NASCAR O'Reilly Auto Parts Series career
- 1 race run over 1 year
- Best finish: 140th (2007)
- First race: 2007 NAPA Auto Parts 200 (Montreal)
| Wins | Top tens | Poles |
| 0 | 0 | 0 |

= Michael Valiante =

Canadian racing driver

Michael Valiante (born November 11, 1979, in New Westminster, British Columbia) is a Canadian racing driver.

== Formula racing ==

Valiante began racing in karting where his success earned him a full-season scholarship in the Skip Barber 2.0 Series. In his first season, Valiante was both series champion and rookie of the year. Following this success he moved on the Barber Dodge Pro Series and then to the Toyota Atlantic Championship.

Driving for the Lynx Racing team in 2001, Valiante was able to finish eighth in the series championship despite competing in only five events. His performance impressed Lynx enough to sign him for two more seasons. 2002 was Valiante's best year in the series. He won three races and led the points going into the final round in Denver, only to struggle in the race and lose the championship to Jon Fogarty. Valiante led the series early in 2003. However, his championship hopes were dashed when he missed the fourth round at Mazda Raceway Laguna Seca due to an illness. He went on to finish third in the championship and again scored three victories.

Valiante was set to make his debut in Champ Car at California Speedway in 2003, but the race was cancelled due to wildfires in the area. It was not until a year later that he made his first Champ Car start in Mexico City. His second start came at Portland in 2005 as a one-off drive for Dale Coyne Racing. He was not able to secure a full-time ride in the series due to his lack of financial backing.

== Sports car racing ==

In 2006, Valiante competed full-time with Finlay motorsports in the Grand-Am Rolex Sports Car Series, where he and co-driver Rob Finlay finished ninth in the final standings. In 2008 he switched to SunTrust Racing to partner Max Angelelli in a DP class Dallara Pontiac, winning at Sonoma.

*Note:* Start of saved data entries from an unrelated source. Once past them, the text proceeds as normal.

(* ===== verification/Prelude.v ===== *)
(** * A Linux serial driver on seL4: the verified library

    The repository runs a Linux driver inside an seL4 root
    task.  liblinux (src/libs/liblinux) provides the part of the Linux kernel
    interface the driver needs: memory, locks, wait queues, lists, ring buffers,
    character devices, interrupts, a module loader, and POSIX-like calls on
    device files.  The application (src/apps/module-loader) holds the driver for
    the 16550 UART and a [main] that loads it, opens /dev/com2, reads once and
    writes back what it read.  Most other files of the tree are Linux headers.

    ** How the parts fit, and where they are

    - Prelude, Bytes: words, results, byte strings and rings.  A C function is a
      Rocq function into [res]: it returns, has undefined behaviour, trips an
      assertion, or is out of fuel.
    - Memory (kmalloc.c, mem.c, linux/slab.h, x86/asm/uaccess.h): byte blocks
      with bounds over an arbitrary [malloc] (class [Allocator]); user copies
      are an interface ([UserCopy]) with the copies of mem.c as instances.
    - Log2, Bitops, Bitmap, Math64, Swab, Jhash, Kdev: the arithmetic headers
      (linux/log2.h, linux/bitops.h, x86/asm/bitops.h, asm-generic/bitops,
      linux/math64.h, x86/asm/div64.h, uapi/linux/swab.h, linux/jhash.h,
      linux/kdev_t.h, linux/err.h).  Bitmap holds the operations on bits in
      memory.
    - Kfifo, KfifoUser, KfifoRec, KfifoApi (fifo.c, linux/kfifo.h): the ring
      buffer.  [kfifo] is struct __kfifo; its invariant [wf] says the capacity
      is a power of two, the indices are words, and the buffer is inside its
      block.  KfifoDefine: the declarations, static initialisers and locked
      variants of kfifo.h.  KfifoSpsc: one writer and one reader on the same
      fifo, a step relation on the byte transfers and index updates of
      kfifo_in, kfifo_out, kfifo_put and kfifo_get; the transfers of a copy
      happen in any order, but all between the accesses to the indices that the
      barriers of fifo.c put around them.  Scatterlist (scatterlist.c,
      linux/scatterlist.h and the DMA half of fifo.c).
    - ListHead, ListIter, Hlist (linux/list.h): intrusive lists on a heap of
      pointer fields; [is_list] relates a head to its entries.
    - Locking (lock.c, wait.c): the lock word, threads as interleaved atomic
      steps, and the busy-waiting [wait_event_interruptible].
    - UartHw (uart16550_hw.h, ioport.c): register accesses over a chip that is
      an interface ([PortIO], [Uart16550]), with a concrete chip as instance.
    - Uart (uart16550.c): both devices, [uart16550_read], [uart16550_write], the
      interrupt handler; what happens between two accesses of a waiting call is
      the parameter [env].  SerialLine: the contract of a device, two bounded
      queues and a chip, and that the driver refines it.  UartThreads: any number
      of threads in [uart16550_read] and [uart16550_write] and the interrupt
      handler on one device, a step relation whose steps are their accesses to
      the locks, the flags, the fifos and the chip.
    - Chardev (cdev.c), Fd (fd.c) and DevFs, which puts the two together against
      an abstract file system; Driver (interrupt.c, [__request_region], and
      loading and unloading of uart16550.c), Loader (loader.c, loader.h).
    - System (main.c from the start of the module on, module_start.c) and Boot
      (the rest of main.c, util.c, printk.c): the seL4 process is set up over an interface for the
      kernel and its libraries ([Sel4]; [Sel4Laws] says what their manuals
      promise, with a small kernel as instance), then [System.main] runs.

    The device layer keeps its structures by address over an allocator of
    objects ([ObjAlloc]); [enough] is the executable condition that a list of
    allocations succeeds.  The byte blocks of Memory and these objects are two
    heaps in the model and one in the program; no pointer of one is used as a
    pointer of the other.

    ** What is shown

    - The whole program echoes (Boot), over every part below; a spawned module
      gets its thread (Boot).
    - Refinement: the driver implements a pair of bounded queues, and every byte
      that arrives or is written is accounted for (SerialLine); a kfifo is a bounded queue of bytes or of
      records under every sequence of calls (KfifoApi); the registry and the
      table of open files are a file system of device files, for every client
      that chooses its calls by earlier results (DevFs).
    - Concurrency: a writer and a reader share a fifo without a lock, in every
      interleaving, and neither waits for the other (KfifoSpsc).  Threads and
      the interrupt handler on one device, in every interleaving, neither lose,
      double nor reorder a byte that was queued; a thread past its lock and the
      handler never wait; and a thread that nobody disturbs gets the result of
      the sequential kfifo calls (UartThreads).
    - Each operation on every branch, failures included: the user copies that
      stop early (KfifoUser, KfifoRec), allocation (Kfifo, Memory), reads,
      writes and interrupts (Uart), line parameters (UartHw), opening and
      closing (Fd), registering and binding (Chardev), set-up (Driver), module
      handling (Loader), DMA tables (Scatterlist).
    - Invariants: lists stay circular and doubly linked under every edit
      (ListHead, Hlist), iteration ends, also while entries are deleted
      (ListIter), [spin_trylock] excludes in every interleaving (Locking), the
      tables of devices and open files stay well formed under every sequence of
      calls (DevFs).
    - Equivalence and round trips of the arithmetic: constant and run-time
      forms agree, encodings decode, rotations and swaps are undone; the bit
      operations of x86 and the portable ones are the same functions (Bitmap).
    - Where the code does not do what it means to: [spin_lock] does not exclude,
      a wake-up can be lost or taken by another thread, a full input queue drops a byte, an unchecked
      product or header wraps, unloading is undefined, and others; each is a
      theorem about the same definitions.

    ** Bounds and fuel

    Loops that are not structural take fuel, one unit per iteration, and the
    theorems say how much is enough: the length of a list or table, the size of
    the input buffer (4096 bytes, [FIFO_SIZE]) plus one for the interrupt
    handler, a twelfth of the length of a hashed key, the quotient of an
    iterated division, and for a blocking call the instant of the interrupt.
    Words have 32 bits, as the build of liblinux fixes (CONFIG_X86_32).

    ** Parameters

    [malloc] and the object allocator, the user copies, the chip and the port
    instructions, the interrupt server, the seL4 kernel and its libraries, the
    page tables, the dynamic linker and what a loaded library exports, the
    interrupt-saving locks, the searches for a bit in an array, and the
    large-object path of [kmalloc]: none of them has its code under src/.  Each
    law class has an instance, and the theorems that use it are applied to one.

    ** Not modelled

    The text of the debug output (the strings and fields it prints are read);
    the remaining Linux headers, whose functions have no caller in the modelled
    code or no implementation in the tree; the functions linux/scatterlist.h
    only declares; memory in which a store reaches other threads late; compiler
    built-ins in place of swab.h. *)

From Stdlib Require Export ZArith Lia.
From stdpp Require Export base numbers list gmap option.

#[global] Open Scope Z_scope.
#[export] Set Warnings "-clear-no-such-hyp".

(** ** Machine words

    The build fixes [BITS_PER_LONG=32] (src/libs/liblinux/common.mk) and
    CONFIG_X86_32, so [int], [unsigned int], [long], [size_t] and pointers are
    all 32 bits wide.  A C value of an unsigned type is a [Z] in its range;
    every operator that can leave the range wraps explicitly. *)

Abbreviation W32 := 4294967296 (only parsing).

Definition u8 (z : Z) : Z := z mod 256.
Definition u16 (z : Z) : Z := z mod 65536.
Definition u32 (z : Z) : Z := z mod W32.

(** The value of a 32-bit pattern read as a signed [int] or [long]. *)
Definition s32 (z : Z) : Z :=
  let w := u32 z in if w <? 2147483648 then w else w - W32.

Declare Scope w32_scope.
Delimit Scope w32_scope with w32.
Notation "a ⊞ b" := (u32 (a + b)) (at level 50, left associativity) : w32_scope.
Notation "a ⊟ b" := (u32 (a - b)) (at level 50, left associativity) : w32_scope.
Notation "a ⊠ b" := (u32 (a * b)) (at level 40, left associativity) : w32_scope.
Notation "a '.&' b" := (Z.land a b) (at level 40, left associativity) : w32_scope.
Notation "a '.|' b" := (Z.lor a b) (at level 50, left associativity) : w32_scope.
#[global] Open Scope w32_scope.

(** C truth values. *)
Definition b2z (b : bool) : Z := if b then 1 else 0.
Definition truthy (z : Z) : bool := negb (z =? 0).

(** ** Results

    A C function either returns, or has undefined behaviour (a wild pointer,
    an out-of-range shift, ...), or trips an [assert]/[BUG_ON]/[ZF_LOGF_IF], or
    is still looping when the fuel of the model is used up. *)

Inductive fault := UB | Panic | OutOfFuel.

Inductive res (A : Type) :=
| Ok (a : A)
| Err (e : fault).
Arguments Ok {A} a.
Arguments Err {A} e.

Definition rbind {A B} (r : res A) (k : A -> res B) : res B :=
  match r with Ok a => k a | Err e => Err e end.

Declare Scope res_scope.
Delimit Scope res_scope with res.
Notation "'let!' p ':=' r 'in' k" := (rbind r (fun p => k))
  (at level 10, p pattern, r at level 100, k at level 200,
   format "'[v' 'let!'  p  ':='  r  'in' '/' k ']'") : res_scope.
#[global] Open Scope res_scope.

(** [assert(b)], [BUG_ON(!b)] and [ZF_LOGF_IF(!b, ...)]. *)
Definition cassert (b : bool) : res unit := if b then Ok tt else Err Panic.

(** A condition the C standard demands. *)
Definition defined_if (b : bool) : res unit := if b then Ok tt else Err UB.

#[global] Instance fault_eq_dec : EqDecision fault.
Proof. solve_decision. Defined.
#[global] Instance res_eq_dec {A} `{EqDecision A} : EqDecision (res A).
Proof. solve_decision. Defined.

(** ** Error numbers (asm-generic/errno-base.h) *)

Definition EIO : Z := 5.
Definition ENOENT : Z := 2.
Definition EBADF : Z := 9.
Definition ENOMEM : Z := 12.
Definition EFAULT : Z := 14.
Definition ENODEV : Z := 19.
Definition EINVAL : Z := 22.

(** ** Tactics *)

(** Linear arithmetic with quotients and remainders by constants. *)
Ltac zmod := unfold u8, u16, u32 in *; Z.to_euclidean_division_equations; lia.

(** Split every boolean test of the goal into its arithmetic meaning. *)
Ltac ztest :=
  repeat match goal with
    | |- context [?a <? ?b] => destruct (Z.ltb_spec a b)
    | |- context [?a <=? ?b] => destruct (Z.leb_spec a b)
    | |- context [?a =? ?b] => destruct (Z.eqb_spec a b)
    end.

(** Take a successful [let!] chain in a hypothesis apart. *)
Ltac res_inv :=
  repeat match goal with
    | H : rbind ?r _ = Ok _ |- _ =>
        let E := fresh "E" in
        destruct r eqn:E; [cbn [rbind] in H | discriminate H]
    | H : Ok _ = Ok _ |- _ => injection H as H
    | H : Err _ = Ok _ |- _ => discriminate H
    | H : Ok _ = Err _ |- _ => discriminate H
    end.

(** ** Generic lemmas *)

Create HintDb words.
Create Rewrite HintDb word_norm.

Lemma u32_range z : 0 <= u32 z < W32.
Proof. unfold u32. apply Z.mod_pos_bound. lia. Qed.

Lemma u8_range z : 0 <= u8 z < 256.
Proof. unfold u8. apply Z.mod_pos_bound. lia. Qed.

Lemma u32_small z : 0 <= z < W32 -> u32 z = z.
Proof. apply Z.mod_small. Qed.

Lemma u8_small z : 0 <= z < 256 -> u8 z = z.
Proof. apply Z.mod_small. Qed.

Lemma u32_idemp z : u32 (u32 z) = u32 z.
Proof. apply Z.mod_mod. lia. Qed.

Lemma u32_add_l a b : u32 (u32 a + b) = u32 (a + b).
Proof. unfold u32. now rewrite Zplus_mod_idemp_l. Qed.

Lemma u32_add_r a b : u32 (a + u32 b) = u32 (a + b).
Proof. unfold u32. now rewrite Zplus_mod_idemp_r. Qed.

Lemma u32_sub_l a b : u32 (u32 a - b) = u32 (a - b).
Proof. unfold u32. now rewrite Zminus_mod_idemp_l. Qed.

Lemma u32_sub_r a b : u32 (a - u32 b) = u32 (a - b).
Proof. unfold u32. now rewrite Zminus_mod_idemp_r. Qed.

#[export] Hint Resolve u32_range u8_range : words.
#[export] Hint Rewrite u32_idemp u32_add_l u32_add_r u32_sub_l u32_sub_r : word_norm.

Lemma rbind_ok {A B} (r : res A) (k : A -> res B) b :
  rbind r k = Ok b <-> exists a, r = Ok a /\ k a = Ok b.
Proof.
  destruct r as [a|e]; cbn; split; [eauto | | discriminate |].
  - intros (a' & [= ->] & H). exact H.
  - intros (a' & H & _). discriminate H.
Qed.

Lemma defined_if_ok b u : defined_if b = Ok u <-> b = true.
Proof. destruct b, u; cbn; naive_solver. Qed.

(** A remainder by a power of two of a word does not see the wrap. *)
Lemma u32_mod_pow2 k z : 0 <= k <= 32 -> u32 z mod 2 ^ k = z mod 2 ^ k.
Proof.
  intros Hk. unfold u32.
  apply Z.mod_mod_divide. exists (2 ^ (32 - k)). rewrite <- Z.pow_add_r by lia.
  now replace (32 - k + k) with 32 by lia.
Qed.

(** Masking with [2^k - 1] is the remainder. *)
Lemma land_mask k z : 0 <= k -> Z.land z (2 ^ k - 1) = z mod 2 ^ k.
Proof.
  intros Hk. replace (2 ^ k - 1) with (Z.ones k) by (rewrite Z.ones_equiv; lia).
  now apply Z.land_ones.
Qed.

(** Looking an index up in a concatenation, by comparing it with the length. *)
Lemma lookup_app_dec {A} (l k : list A) i :
  (l ++ k) !! i = if decide (i < length l)%nat then l !! i else k !! (i - length l)%nat.
Proof.
  case_decide; [now apply lookup_app_l | apply lookup_app_r; lia].
Qed.

(** Joining a low part below [2^n] with a high part. *)
Lemma lor_shiftl a b n : 0 <= n -> 0 <= a < 2 ^ n -> Z.lor a (Z.shiftl b n) = a + b * 2 ^ n.
Proof.
  intros Hn Ha. assert (Z.land a (Z.shiftl b n) = 0) as H.
  { apply Z.bits_inj'. intros i Hi. rewrite Z.land_spec, Z.shiftl_spec, Z.bits_0 by lia.
    destruct (Z.lt_ge_cases i n).
    - rewrite (Z.testbit_neg_r b) by lia. apply andb_false_r.
    - rewrite <- (Z.mod_small a (2 ^ n)) by lia. rewrite Z.mod_pow2_bits_high by lia. reflexivity. }
  rewrite <- Z.lxor_lor, <- Z.add_nocarry_lxor by assumption.
  now rewrite Z.shiftl_mul_pow2.
Qed.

Valiante joined Michael Shank Racing for the 2009 Rolex Sports Car Series. Driving a Riley Ford with John Pew as co-driver, he collected two podiums and resulted seventh in the DP drivers standings. In 2010 he partnered Brian Frisselle at the Shank team. With a best result of third, he finished ninth in the standings.

In 2012, Valiante alternated between the Rolex Sports Car Series and American Le Mans Series. He started five Rolex races, winning at Mid-Ohio with teammate Richard Westbrook. In ALMS he competed in five rounds with JDX Racing in the GTC class, collecting three third-place finishes.

Valiante returned to Michael Shank Racing for the 2013 Rolex Sports Car Series, having John Pew has teammate during most races. He collected two second-place finishes and resulted 15th in the DP standings.

In 2014, Valiante moved to Spirit of Daytona to race at the merged United SportsCar Championship. in the Spirit of Daytona Corvette Daytona Prototype with Richard Westbrook and Mike Rockenfeller.

== Stock car racing ==

In 2007, Valiante made a NASCAR Busch Series start driving the No. 42 Dodge from Chip Ganassi Racing at Circuit Gilles Villeneuve. Valiante started 21st and finished 34th.

==Motorsports career results==

===Complete American open-wheel racing results===
(key) (Races in bold indicate pole position) (Races in italics indicate fastest lap)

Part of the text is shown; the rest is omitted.